Ideal weather conditions have allowed farmers to continue harvesting corn at a faster than normal pace. In northwest Iowa, extension crop specialist Joel DeJong says many farmers appear to be ahead of the statewide average.
“A lot of producers I’ve talked to say they have a day or two left. I’ve talked to some who say they maybe have a week left, but we’ve made great progress and a lot of those corn fields have disappeared in the last week very nicely,” according to DeJong. DeJong says the recent warm, dry and windy days have helped reduce corn moisture levels so many farmers have not needed to artificially dry their corn. He says farmers are doing a lot less artificial drying than what was originally thought. “I hear reports of farmers taking corn out of the field at 14 percent (moisture), which is a percent lower than they would like to. A lot of 14 to 17’s,” DeJong says.
He says the timing of the dry weather helped dry down all the corn. “So even the later maturing corn has dried down really nicely with these conditions and has created a really fast harvest, because you don’t have to stop and wait and dry and wait for capacity,” DeJong says. He says the last six weeks have been very good in allowing the corn to dry down so it can be harvest.
The yield reports have been good too, with most at or above 200 bushels an acre for the corn. Growers in Plymouth County could see a record yield.”It’s always hard just in conversation to find out what the real number is. But you’ve got to remember — we’ve never really had a year in Plymouth County where the average corn yield according to the U.S.D.A. has been over 200 bushels. So, lets get to 200 bushels and find out where we are from there,” DeJong says. The ISU crops specialist says some farmers have noticed stock rot due to the excessive rains from July, August and September, and have managed the harvest accordingly.

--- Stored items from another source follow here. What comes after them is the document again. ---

(** A lookup fails with [ENOTDIR] only when a leading part of the path
    names a regular file. *)
Lemma lookup_errno_notdir (root : node) (ps : list string) :
  forall done cur,
    (forall x, FS.lookup root [] (done ++ x) = FS.lookup root cur x) ->
    (forall c t, cur = c ++ t ->
                 exists pre suf, done = pre ++ suf
                                 /\ FS.lookup root [] pre = FS.find root c) ->
    FS.lookup_errno root cur ps = NotADirectoryError ->
    exists pre suf data,
      done ++ ps = pre ++ suf /\ FS.lookup root [] pre = Some (File data).
Proof.
  assert (Hfind : forall done cur suf0,
             (forall c t, cur = c ++ t ->
                          exists pre suf, done = pre ++ suf
                                          /\ FS.lookup root [] pre = FS.find root c) ->
             FS.find_errno root cur = NotADirectoryError ->
             exists pre suf data,
               done ++ suf0 = pre ++ suf
               /\ FS.lookup root [] pre = Some (File data)).
  { intros done cur suf0 B E.
    destruct (find_errno_notdir _ _ E) as (c & t & data & Hc & Hf).
    destruct (B c t Hc) as (pre & suf & -> & Hl).
    exists pre, (suf ++ suf0), data. rewrite <- app_assoc.
    split; [reflexivity | congruence]. }
  induction ps as [|p ps IH]; intros done cur A B E.
  - simpl in E. apply (Hfind done cur [] B E).
  - simpl in E. destruct (String.eqb p "..") eqn:Hp.
    + apply String.eqb_eq in Hp. subst p.
      destruct (FS.find root cur) as [[data|es]|] eqn:Hc.
      * exists done, (".." :: ps), data. split; [reflexivity|].
        rewrite <- (app_nil_r done), A. exact Hc.
      * replace (done ++ ".." :: ps) with ((done ++ [".."]) ++ ps)
          by (rewrite <- app_assoc; reflexivity).
        apply (IH (done ++ [".."]) (removelast cur)); [| |exact E].
        -- intros x. rewrite <- app_assoc. simpl. rewrite A. simpl.
           rewrite Hc. reflexivity.
        -- intros c t Hct. destruct (prefix_of_removelast _ _ _ Hct) as (t0 & Ht0).
           destruct (B c t0 Ht0) as (pre & suf & -> & Hl).
           exists pre, (suf ++ [".."]). rewrite <- app_assoc.
           split; [reflexivity | exact Hl].
      * apply (Hfind done cur (".." :: ps) B E).
    + replace (done ++ p :: ps) with ((done ++ [p]) ++ ps)
        by (rewrite <- app_assoc; reflexivity).
      apply (IH (done ++ [p]) (cur ++ [p])); [| |exact E].
      * intros x. rewrite <- app_assoc. simpl. rewrite A. simpl.
        rewrite Hp. reflexivity.
      * intros c t Hct. destruct (prefix_of_snoc _ _ _ _ Hct) as [->|(t0 & Ht0)].
        -- exists (done ++ [p]), []. rewrite app_nil_r. split; [reflexivity|].
           rewrite A. simpl. rewrite Hp. reflexivity.
        -- destruct (B c t0 Ht0) as (pre & suf & -> & Hl).
           exists pre, (suf ++ [p]). rewrite <- app_assoc.
           split; [reflexivity | exact Hl].
Qed.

He says he’s seen some fields with a lot of ear loss from heavy winds a few weeks ago and a lot of broken corn stalks. “So there are some issues out there, but yet in most cases — even though the stalks are bent over and kinked over — you might have to go a little slower, but it looks like we are getting most of those ears into the combine,” DeJong explains.
DeJong says soil temperatures are still too warm for farmers to apply any anhydrous ammonia fertilizer, and he is also concerned about the liquid manure that is being applied on some harvested fields.